В конце концов герцог Дармоншир просто сбежал. Ему нужно было хотя бы двадцать минут покоя, а дом оказался заполонен гостями. Люк прошел в заднюю половину, за библиотеку – там располагалась каморочка, в которой можно было покурить в одиночестве. Дверь ее была так хитро спрятана в углублении стены под лестницей, вдали и от коридоров, и служебных помещений, в темном закоулке, что туда редко кто заглядывал.
Его светлость уже достал сигарету, ускорился, оглядываясь – не увидит ли кто, открыл дверь – и тут же закрыл ее, чертыхнувшись и надеясь, что его не заметили.
Там, у стены, его величество Луциус очень недвусмысленно прижимал к деревянным панелям какую-то даму. Люк поморщился, жалея королеву, быстрым шагом пошел обратно. И остановился, рубанув рукой по стене.
На женщине, обхватывающей короля ногами за бедра, были прелестные сине-серебряные туфли, словно покрытые морозными узорами.
Там же, в коридоре, Люк и закурил, прислонившись к стене, слушая приглушенный шум бала: если кто из любопытных гостей решит заглянуть сюда – надо его перехватить и увести. И он стоял и выпускал дым, глядя на противоположную стену, и было в лавине поднявшихся эмоций что-то неожиданно детское – то ли растерянность, то ли обида, то ли отвращение, щедро замешанные на стыде.

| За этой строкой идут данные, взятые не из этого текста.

(** * sensor-metrics.py: the sampling loop of the shop sensor exporter

    A shallow embedding of [src/sensor-metrics.py] and the properties of its
    sampling, compensation and averaging code.

    - Python numbers are embedded as [pynum]: unbounded integers ([Z]) and
      binary64 floats (the primitive [float]), with the coercions, the
      exceptions and the correctly rounded operations of the language.
    - The devices, the thermal-zone file and the metrics registry are
      external: a device answers a call as a function of the whole history
      of calls issued so far ([environment]); every call can raise.
    - The program runs in a state-and-exception monad over the history of
      calls ([trace]), the gauges of the registry and the local lists of
      [read_values]. *)

From Stdlib Require Import ZArith Lia List String Ascii.
From Stdlib Require Import Floats.PrimFloat Floats.FloatOps Floats.SpecFloat.
From Stdlib Require Import Uint63.
From stdpp Require Import base option list gmap strings.
(* ===== verification/_CoqProject ===== *)
-Q . S2P
Prelude.v
JsMap.v
Runtime.v
Watchdog.v
Health.v
Async.v
Logic.v
Rely.v
Api.v
Socket.v
Client.v
Translator.v
Assembler.v
Pool.v
Shutdown.v
Orchestrator.v
Invariant.v
System.v
Cli.v
Stream.v
Arguments Ok {A} a.
Arguments Err {A} e.

Definition res_bind {A B} (m : result A) (k : A → result B) : result B :=
  match m with
  | Ok a => k a
  | Err e => Err e
  end.

Definition is_ok {A} (m : result A) : bool :=
  match m with Ok _ => true | Err _ => false end.

(** [try { m } catch (e) { h e }]. *)
Definition res_catch {A} (m : result A) (h : error → result A) : result A :=
  match m with
  | Ok a => Ok a
  | Err e => h e
  end.

(** ** Automation *)

Create HintDb bridge discriminated.
Create Rewrite HintDb bridge_rw.

(** Case analysis on the first [match], [if] or [decide] of the goal. *)
Ltac case_step :=
  first [ case_decide | case_bool_decide | case_match ];
  simplify_eq; simpl in *; try (done || lia).

Ltac case_steps := repeat case_step.

(** Turn boolean tests of the code into propositions, in the context and
    in the goal. *)
Ltac boolify :=
  repeat match goal with
  | H : _ && _ = true |- _ => apply andb_true_iff in H; destruct H
  | H : _ && _ = false |- _ => apply andb_false_iff in H
  | H : bool_decide _ = true |- _ => apply bool_decide_eq_true_1 in H
  | H : bool_decide _ = false |- _ => apply bool_decide_eq_false_1 in H
  | H : negb _ = true |- _ => apply negb_true_iff in H
  | H : negb _ = false |- _ => apply negb_false_iff in H
  | |- _ && _ = true => apply andb_true_iff; split
  | |- bool_decide _ = true => apply bool_decide_eq_true_2
  | |- bool_decide _ = false => apply bool_decide_eq_false_2
  end.

(** ** Shared lemmas *)

Section results.
Context {A B : Type}.

Lemma res_bind_ok (m : result A) (k : A → result B) b :
  res_bind m k = Ok b ↔ ∃ a, m = Ok a ∧ k a = Ok b.
Proof. destruct m; naive_solver. Qed.

Lemma res_bind_err (m : result A) (k : A → result B) e :
  res_bind m k = Err e ↔ m = Err e ∨ ∃ a, m = Ok a ∧ k a = Err e.
Proof. destruct m; naive_solver. Qed.

Lemma res_catch_ok_total (m : result A) (h : error → result A) :
  (∀ e, is_ok (h e) = true) → is_ok (res_catch m h) = true.
Proof. destruct m; simpl; auto. Qed.

End results.

Section js.

Lemma js_or_nonzero x d : d ≠ 0 → js_or x d ≠ 0.
Proof. unfold js_or; intros; case_steps. Qed.

Lemma js_or_some x d v : x = Some v → v ≠ 0 → js_or x d = v.
Proof. intros -> ?; unfold js_or; case_steps. Qed.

– Мда, – пробормотал он себе под нос, – взрослые же люди…
Через четыре сигареты дверь каморки скрипнула, и оттуда появился свежий и бодрый его величество Луциус. Увидел герцога, но шаг не замедлил. Подошел. Достал портсигар – и Люк молча прикурил ему.
– Осуждаешь? – произнес король через несколько секунд, повторяя вопрос, который задавал на охоте. – Или считаешь, что я оскорбил твое гостеприимство?

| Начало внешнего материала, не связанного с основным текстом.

(* ===== verification/Runtime.v ===== *)
(** * Runtime: the clock and the timer table of Node.js

    The sources never compute with time themselves: they read the clock with
    [Date.now()] and ask the runtime to call them back ([setTimeout],
    [setInterval]).  This file is the model of that part of the platform,
    shared by [Watchdog], [Health] and the components built on them.

    A timer is an entry of a table keyed by its handle; the handle is a
    fresh number, the entry holds the time at which the timer is due, the
    period when it repeats, and what to run (a value of the parameter [P],
    chosen by the component that arms the timer).  The event loop may run a
    timer at any moment at or after its due time: [fire] is enabled from
    then on, and nothing forces it to happen at once.

    Node.js replaces a delay that is not in [1, 2^31-1] by 1 ms
    ([clamp_delay]). *)

From S2P Require Import Prelude.

Abbreviation timer_id := nat (only parsing).

Section runtime.
Context {P : Type}.

Record timer : Type := Timer {
  t_due : Z;
  t_every : option Z;
  t_cb : P
}.

Record runtime : Type := Rt {
  now : Z;
  next_timer : timer_id;
  timers : gmap timer_id timer
}.

Definition TIMEOUT_MAX : Z := 2147483647.

Definition clamp_delay (ms : Z) : Z :=
  if bool_decide (1 ≤ ms ≤ TIMEOUT_MAX) then ms else 1.

Definition rt_init (t0 : Z) : runtime := Rt t0 0 ∅.

Definition arm (tm : timer) (rt : runtime) : timer_id * runtime :=
  (next_timer rt,
   Rt (now rt) (S (next_timer rt)) (<[next_timer rt := tm]> (timers rt))).

Definition setTimeout (cb : P) (ms : Z) (rt : runtime) : timer_id * runtime :=
  arm (Timer (now rt + clamp_delay ms) None cb) rt.

Definition setInterval (cb : P) (ms : Z) (rt : runtime) : timer_id * runtime :=
  arm (Timer (now rt + clamp_delay ms) (Some (clamp_delay ms)) cb) rt.

(** [clearTimeout] and [clearInterval] are the same operation; a handle
    that is not in the table is ignored. *)
Definition clearTimeout (t : timer_id) (rt : runtime) : runtime :=
  Rt (now rt) (next_timer rt) (delete t (timers rt)).

Definition clearInterval := clearTimeout.

(** The clock moves forward by [d] ms. *)
Definition advance (d : Z) (rt : runtime) : runtime :=
  Rt (now rt + Z.max 0 d) (next_timer rt) (timers rt).

Definition due (t : timer_id) (rt : runtime) : bool :=
  match timers rt !! t with
  | Some tm => bool_decide (t_due tm ≤ now rt)
  | None => false
  end.

(** The event loop runs timer [t]: a one-shot timer leaves the table, a
    repeating one is due again one period later. *)
Definition fire (t : timer_id) (rt : runtime) : option (P * runtime) :=
  match timers rt !! t with
  | Some tm =>
      if bool_decide (t_due tm ≤ now rt) then
        Some (t_cb tm,
              Rt (now rt) (next_timer rt)
                 match t_every tm with
                 | Some p => <[t := Timer (now rt + p) (Some p) (t_cb tm)]> (timers rt)
                 | None => delete t (timers rt)
                 end)
      else None
  | None => None
  end.

(** Handles in the table were all handed out already. *)
Definition rt_wf (rt : runtime) : Prop :=
  ∀ t tm, timers rt !! t = Some tm → (t < next_timer rt)%nat.

(** What every operation on the table does to the handles: the table stays
    well-formed and no handle that was handed out is handed out again. *)
Definition rt_grows (rt rt' : runtime) : Prop :=
  (rt_wf rt → rt_wf rt') ∧ (next_timer rt ≤ next_timer rt')%nat.

End runtime.

Arguments timer : clear implicits.
Arguments runtime : clear implicits.

(** ** The callbacks the program hands to the timers

    One constructor per arrow function passed to [setTimeout] or
    [setInterval] in the sources, with the variables it closes over.  [C] is
    the type of the [onTimeout] argument of [JobWatchdog.watch]. *)
Inductive callback (C : Type) : Type :=
| CbWatchdog (id : job_id) (onTimeout : C)
| CbHealthCheck
| CbPoll
| CbPoolProgress (id : job_id) (totalSegs : nat)
| CbPoolTimeout (id : job_id) (ms : Z)
| CbHardShutdown.

Arguments CbWatchdog {C} id onTimeout.
Arguments CbHealthCheck {C}.
Arguments CbPoll {C}.
Arguments CbPoolProgress {C} id totalSegs.
Arguments CbPoolTimeout {C} id ms.
Arguments CbHardShutdown {C}.

#[global] Instance callback_eq_dec `{EqDecision C} : EqDecision (callback C).
Proof. solve_decision. Defined.

(** * Facts *)

Section runtime_facts.
Context {P : Type}.
Implicit Types (rt : runtime P) (tm : timer P) (t : timer_id) (cb : P).

(** ** Delays *)

Lemma clamp_delay_range ms : 1 ≤ clamp_delay ms ≤ TIMEOUT_MAX.
Proof. unfold clamp_delay, TIMEOUT_MAX in *; case_steps. Qed.

Lemma clamp_delay_id ms : 1 ≤ ms ≤ TIMEOUT_MAX → clamp_delay ms = ms.
Proof. unfold clamp_delay; intros; case_steps. Qed.

Lemma clamp_delay_out ms : ms < 1 ∨ TIMEOUT_MAX < ms → clamp_delay ms = 1.
Proof. unfold clamp_delay; intros; case_steps; lia. Qed.

Lemma clamp_delay_idem ms : clamp_delay (clamp_delay ms) = clamp_delay ms.
Proof. apply clamp_delay_id, clamp_delay_range. Qed.

(** ** The table *)

Lemma arm_fresh tm rt : rt_wf rt → timers rt !! (arm tm rt).1 = None.
Proof.
  intros Hwf; simpl; destruct (timers rt !! next_timer rt) eqn:E; [|done].
  apply Hwf in E; lia.
Qed.

Lemma arm_lookup tm rt : timers (arm tm rt).2 !! (arm tm rt).1 = Some tm.
Proof. apply lookup_insert_eq. Qed.

Lemma arm_lookup_ne tm rt t :
  t ≠ (arm tm rt).1 → timers (arm tm rt).2 !! t = timers rt !! t.
Proof. intros; simpl; by rewrite lookup_insert_ne. Qed.

Lemma arm_wf tm rt : rt_wf rt → rt_wf (arm tm rt).2.
Proof.
  intros Hwf t tm'; simpl; rewrite lookup_insert.
  case_decide; [intros; simplify_eq; lia|intros ?%Hwf; lia].
Qed.

Lemma arm_now tm rt : now (arm tm rt).2 = now rt.
Proof. done. Qed.

Lemma arm_next tm rt : next_timer (arm tm rt).2 = S (arm tm rt).1.
Proof. done. Qed.

Lemma clearTimeout_wf t rt : rt_wf rt → rt_wf (clearTimeout t rt).
Proof.
  intros Hwf t' tm; simpl; rewrite lookup_delete.
  case_decide; [done|apply Hwf].
Qed.

Lemma clearTimeout_lookup t rt : timers (clearTimeout t rt) !! t = None.
Proof. apply lookup_delete_eq. Qed.

Lemma clearTimeout_lookup_ne t t' rt :
  t ≠ t' → timers (clearTimeout t rt) !! t' = timers rt !! t'.
Proof. intros; simpl; by rewrite lookup_delete_ne. Qed.

Lemma clearTimeout_idem t rt :
  clearTimeout t (clearTimeout t rt) = clearTimeout t rt.
Proof. unfold clearTimeout; simpl; f_equal; apply delete_delete_eq. Qed.

Lemma clearTimeout_absent t rt :
  timers rt !! t = None → clearTimeout t rt = rt.
Proof. destruct rt; unfold clearTimeout; simpl; intros; f_equal; by apply delete_id. Qed.

Lemma advance_wf d rt : rt_wf rt → rt_wf (advance d rt).
Proof. done. Qed.

Lemma advance_mono d rt : now rt ≤ now (advance d rt).
Proof. simpl; lia. Qed.

(** ** Firing *)

Lemma fire_Some t rt cb rt' :
  fire t rt = Some (cb, rt') →
  ∃ tm, timers rt !! t = Some tm ∧ t_due tm ≤ now rt ∧ cb = t_cb tm
        ∧ now rt' = now rt ∧ next_timer rt' = next_timer rt.
Proof. unfold fire; intros; case_steps; eauto 10. Qed.

Lemma fire_due t rt : is_Some (fire t rt) ↔ due t rt = true.
Proof.
  unfold fire, due; destruct (timers rt !! t) as [tm|]; [|by split; [intros []|]].
  case_bool_decide; split; intros; try done; by destruct H0.
Qed.

Lemma fire_once t rt cb rt' tm :
  timers rt !! t = Some tm → t_every tm = None →
  fire t rt = Some (cb, rt') → timers rt' !! t = None ∧ fire t rt' = None.
Proof.
  unfold fire at 1; intros Ht Hone Hf; rewrite Ht, Hone in Hf.
  case_bool_decide; simplify_eq.
  split; [apply lookup_delete_eq|unfold fire; simpl; by rewrite lookup_delete_eq].
Qed.

Lemma fire_other t t' rt cb rt' :
  t ≠ t' → fire t rt = Some (cb, rt') → timers rt' !! t' = timers rt !! t'.
Proof.
  unfold fire; intros; case_steps; by rewrite ?lookup_insert_ne, ?lookup_delete_ne.
Qed.

Lemma fire_wf t rt cb rt' : rt_wf rt → fire t rt = Some (cb, rt') → rt_wf rt'.
Proof.
  unfold fire; intros Hwf Hf t' tm'; case_steps.
  - rewrite lookup_insert; case_decide; [|apply Hwf].
    intros; simplify_eq; eauto.
  - rewrite lookup_delete; case_decide; [done|apply Hwf].
Qed.

Lemma fire_cleared t rt : fire t (clearTimeout t rt) = None.
Proof. unfold fire; by rewrite clearTimeout_lookup. Qed.

(** A timer armed with [setTimeout] cannot run before its delay has
    passed. *)
Lemma setTimeout_not_due cb ms rt :
  rt_wf rt → due (setTimeout cb ms rt).1 (setTimeout cb ms rt).2 = false.
Proof.
  intros; unfold due, setTimeout; rewrite arm_lookup; simpl.
  pose proof (clamp_delay_range ms); boolify; lia.
Qed.

(** ** The handles *)

Lemma rt_grows_refl rt : rt_grows rt rt.
Proof. by split. Qed.

Lemma rt_grows_trans rt1 rt2 rt3 : rt_grows rt1 rt2 → rt_grows rt2 rt3 → rt_grows rt1 rt3.
Proof. intros [??] [??]; split; [auto|lia]. Qed.

Lemma arm_grows tm rt : rt_grows rt (arm tm rt).2.
Proof. split; [apply arm_wf|simpl; lia]. Qed.

Lemma arm_handle tm rt : ((arm tm rt).1 < next_timer (arm tm rt).2)%nat.
Proof. simpl; lia. Qed.

Lemma clearTimeout_grows t rt : rt_grows rt (clearTimeout t rt).
Proof. split; [apply clearTimeout_wf|done]. Qed.

Lemma advance_grows d rt : rt_grows rt (advance d rt).
Proof. by split. Qed.

Lemma fire_grows t rt cb rt' : fire t rt = Some (cb, rt') → rt_grows rt rt'.
Proof.
  intros Hf; split; [intros; by eapply fire_wf|].
  apply fire_Some in Hf as (? & _ & _ & _ & _ & ->); done.
Qed.

End runtime_facts.

#[export] Hint Resolve arm_wf clearTimeout_wf advance_wf fire_wf : bridge.
#[export] Hint Rewrite @arm_lookup @clearTimeout_lookup @arm_now : bridge_rw.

Его глаза были темными, сытыми, и голос звучал расслабленно, низко. Люк поморщился. Он много чего хотел бы ответить, но не стал, пережидая первый всплеск злости. Инландер спокойно глядел на него, покуривая, и ждал ответа.
– Ни в коем случае, – с легкой язвинкой ответил герцог. – Я слишком люблю матушку, да и не по рангу мне оскорбляться, ваше величество, – Люк красноречиво взглянул на сюзерена, – раз уж вы не сочли свои действия… неосторожными.
Инландер хмыкнул.
– Тебе ли не знать, Лукас, что осторожность иногда уходит на последний план. Пойдем, проводишь меня в зал. Не стоит смущать твою мать. И не суди – ни меня, ни ее.
Люк глубоко вздохнул, зло смял тлеющую сигарету и снова промолчал. Прав Луциус, не ему их судить – после того как он сам столько раз терял голову рядом с Мариной. Стоило жизни один раз ткнуть его в зеркало – и опасность, которой он подвергал принцессу Рудлог, стала очевиднейшей. Самое смешное: он и сейчас не был уверен, что это знание убережет его от будущих безумств.